This dataset is part of the [Multimodal Universe](https://github.com/MultimodalUniverse/MultimodalUniverse),
a large-scale collection of multimodal astronomical data. For full details, see the paper:
[The Multimodal Universe: Enabling Large-Scale Machine Learning with 100TBs of Astronomical Scientific Data](https://arxiv.org/abs/2412.02527).
### Access the catalog
We recommend the use of the [LSDB](https://lsdb.io) Python framework to access HATS catalogs.
LSDB can be installed via `pip install lsdb` or `conda install conda-forge::lsdb`,
see more details [in the docs](https://docs.lsdb.io/).

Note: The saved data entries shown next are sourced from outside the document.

Lemma date_range_elem start stop t :
  t ∈ date_range start stop <->
  exists k, t = start + 3600 * k /\ 0 <= k /\ start + 3600 * k <= stop.
Proof.
  unfold date_range. rewrite list_elem_of_fmap. setoid_rewrite elem_of_seqZ.
  split; intros (k & Ht & Hk); exists k; (split; [exact Ht |]).
  - split; [lia |].
    assert (k <= (stop - start) `div` 3600) by lia.
    pose proof (Z.mul_div_le (stop - start) 3600). lia.
  - destruct Hk as [Hk0 Hk]. split; [exact Hk0 |].
    assert (k <= (stop - start) `div` 3600) by (apply Z.div_le_lower_bound; lia).
    lia.
Qed.

(** ** Demand synthesizer: factors are drawn once per timestamp *)

(** A row of the table sits in the block of its own timestamp. *)
Lemma row_block stations timestamps blocks row :
  Forall2 (block_of stations) timestamps blocks ->
  row ∈ concat blocks ->
  exists i block,
    timestamps !! i = Some (Trip.timestamp row)
    /\ blocks !! i = Some block /\ row ∈ block
    /\ block_of stations (Trip.timestamp row) block.
Proof.
  intros Hblocks Hin.
  apply list_elem_of_In, in_concat in Hin as (block & Hblock & Hrow).
  apply list_elem_of_In, list_elem_of_lookup in Hblock as [i Hi].
  apply list_elem_of_In in Hrow.
  destruct (Forall2_lookup_r _ _ _ _ _ Hblocks Hi) as (t & Ht & Hb).
  pose proof (block_of_timestamp _ _ _ _ Hb Hrow) as Hts. subst t.
  exists i, block. auto.
Qed.

Lemma block_of_factors stations timestamp block r1 r2 :
  block_of stations timestamp block -> r1 ∈ block -> r2 ∈ block ->
  Trip.weather_factor r1 = Trip.weather_factor r2
  /\ Trip.seasonal_factor r1 = Trip.seasonal_factor r2
  /\ Trip.event_factor r1 = Trip.event_factor r2.
Proof.
  intros (wf & sf & ef & Hrows) H1 H2.
  apply list_elem_of_lookup in H1 as [i1 H1], H2 as [i2 H2].
  destruct (Forall2_lookup_r _ _ _ _ _ Hrows H1) as (st1 & _ & R1).
  destruct (Forall2_lookup_r _ _ _ _ _ Hrows H2) as (st2 & _ & R2).
  destruct R1 as (_ & _ & _ & _ & W1 & S1 & E1 & _).
  destruct R2 as (_ & _ & _ & _ & W2 & S2 & E2 & _).
  rewrite W1, W2, S1, S2, E1, E2. auto.
Qed.

(** C4: within one run of [generate_trip_data], two rows with the same
    timestamp carry the same weather, seasonal and event factors: the
    factors are computed in the outer loop, once per timestamp, and every
    station's row at that timestamp stores those values. *)
Theorem factors_shared_per_timestamp (self : MicroMobilityDataGenerator)
  (s : RandomState) (trips : list Trip.t) (s' : RandomState) (r1 r2 : Trip.t) :
  generate_trip_data self s = Ok (trips, s') ->
  r1 ∈ trips -> r2 ∈ trips ->
  Trip.timestamp r1 = Trip.timestamp r2 ->
  Trip.weather_factor r1 = Trip.weather_factor r2
  /\ Trip.seasonal_factor r1 = Trip.seasonal_factor r2
  /\ Trip.event_factor r1 = Trip.event_factor r2.
Proof.
  intros Hrun H1 H2 Hts.
  apply generate_trip_data_shape in Hrun as (blocks & -> & Hblocks).
  destruct (row_block _ _ _ _ Hblocks H1) as (i1 & b1 & T1 & B1 & R1 & Hb1).
  destruct (row_block _ _ _ _ Hblocks H2) as (i2 & b2 & T2 & B2 & R2 & _).
  rewrite Hts in T1.
  pose proof (NoDup_lookup _ _ _ _ (date_range_NoDup _ _) T1 T2) as <-.
  rewrite B1 in B2. injection B2 as <-.
  eapply block_of_factors; eauto.
Qed.
(** * KardiaMobile 1-lead ECG: from PDF vector paths to EDF samples

    A shallow embedding of [kardiamobile-1l-ecg-convert-pdf-to-edf.py]:
    the baseline locator [extract_baselines], the waveform extractor
    [extract_ecg_waveform_rows], the voltage conversion
    [points_to_voltage] and the driver [main].

    Conventions of the embedding.
    - A Python float is an exact rational ([Q]); rounding, infinities other
      than the [float("inf")] sentinel, and NaN are outside the model.
    - A Python exception is a value of [exn]; fallible code lives in [res].
    - [print] and the calls on the EDF writer are recorded, in program
      order, in a trace of [event]s. *)

From Stdlib Require Import QArith Qabs ZArith List String Lia Lqa.
From Stdlib Require Import Sorting.Sorted Sorting.Permutation.
From stdpp Require Import gmap.
Import ListNotations.

(* ================================================================== *)
(** ** Python runtime: exceptions and short-circuit connectives *)

Inductive exn : Type :=
| TypeError
| IndexError
| KeyError
| ValueError
| ZeroDivisionError
| RuntimeError (msg : string).

Inductive res (A : Type) : Type :=
| Ok (a : A)
| Raise (e : exn).
Arguments Ok {A} a.
Arguments Raise {A} e.

Definition rbind {A B} (m : res A) (k : A -> res B) : res B :=
  match m with
  | Ok a => k a
  | Raise e => Raise e
  end.

Notation "'let?' x ':=' m 'in' k" := (rbind m (fun x => k))
  (at level 10, x name, m at level 100, k at level 200).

The following code provides a minimal example of opening this catalog:
```python
import lsdb
# Full sky coverage.
catalog = lsdb.open_catalog("https://huggingface.co/datasets/LSDB/mmu_sdss_sdss")
# One-degree cone.
catalog = lsdb.open_catalog(
"https://huggingface.co/datasets/LSDB/mmu_sdss_sdss",
search_filter=lsdb.ConeSearch(ra=136.0, dec=24.0, radius_arcsec=3600.0),
)
```
Each catalog in this collection is represented as a separate [Apache Parquet dataset](https://arrow.apache.org/docs/python/dataset.html) and can be accessed with a variety of tools, including `pandas`, `pyarrow`, `dask`, `Spark`, `DuckDB`.
### File structure
This catalog is represented by the following files and directories:
- [`collection.properties`](https://huggingface.co/datasets/LSDB/mmu_sdss_sdss/collection.properties) — textual metadata file describing the HATS collection of catalogs
- [`mmu_sdss_sdss`](https://huggingface.co/datasets/LSDB/mmu_sdss_sdss/mmu_sdss_sdss) — main HATS catalog directory
- [`dataset/`](https://huggingface.co/datasets/LSDB/mmu_sdss_sdss/mmu_sdss_sdss/dataset/) — Apache Parquet dataset directory for the main catalog
- ... parquet metadata and data files in sub directories ...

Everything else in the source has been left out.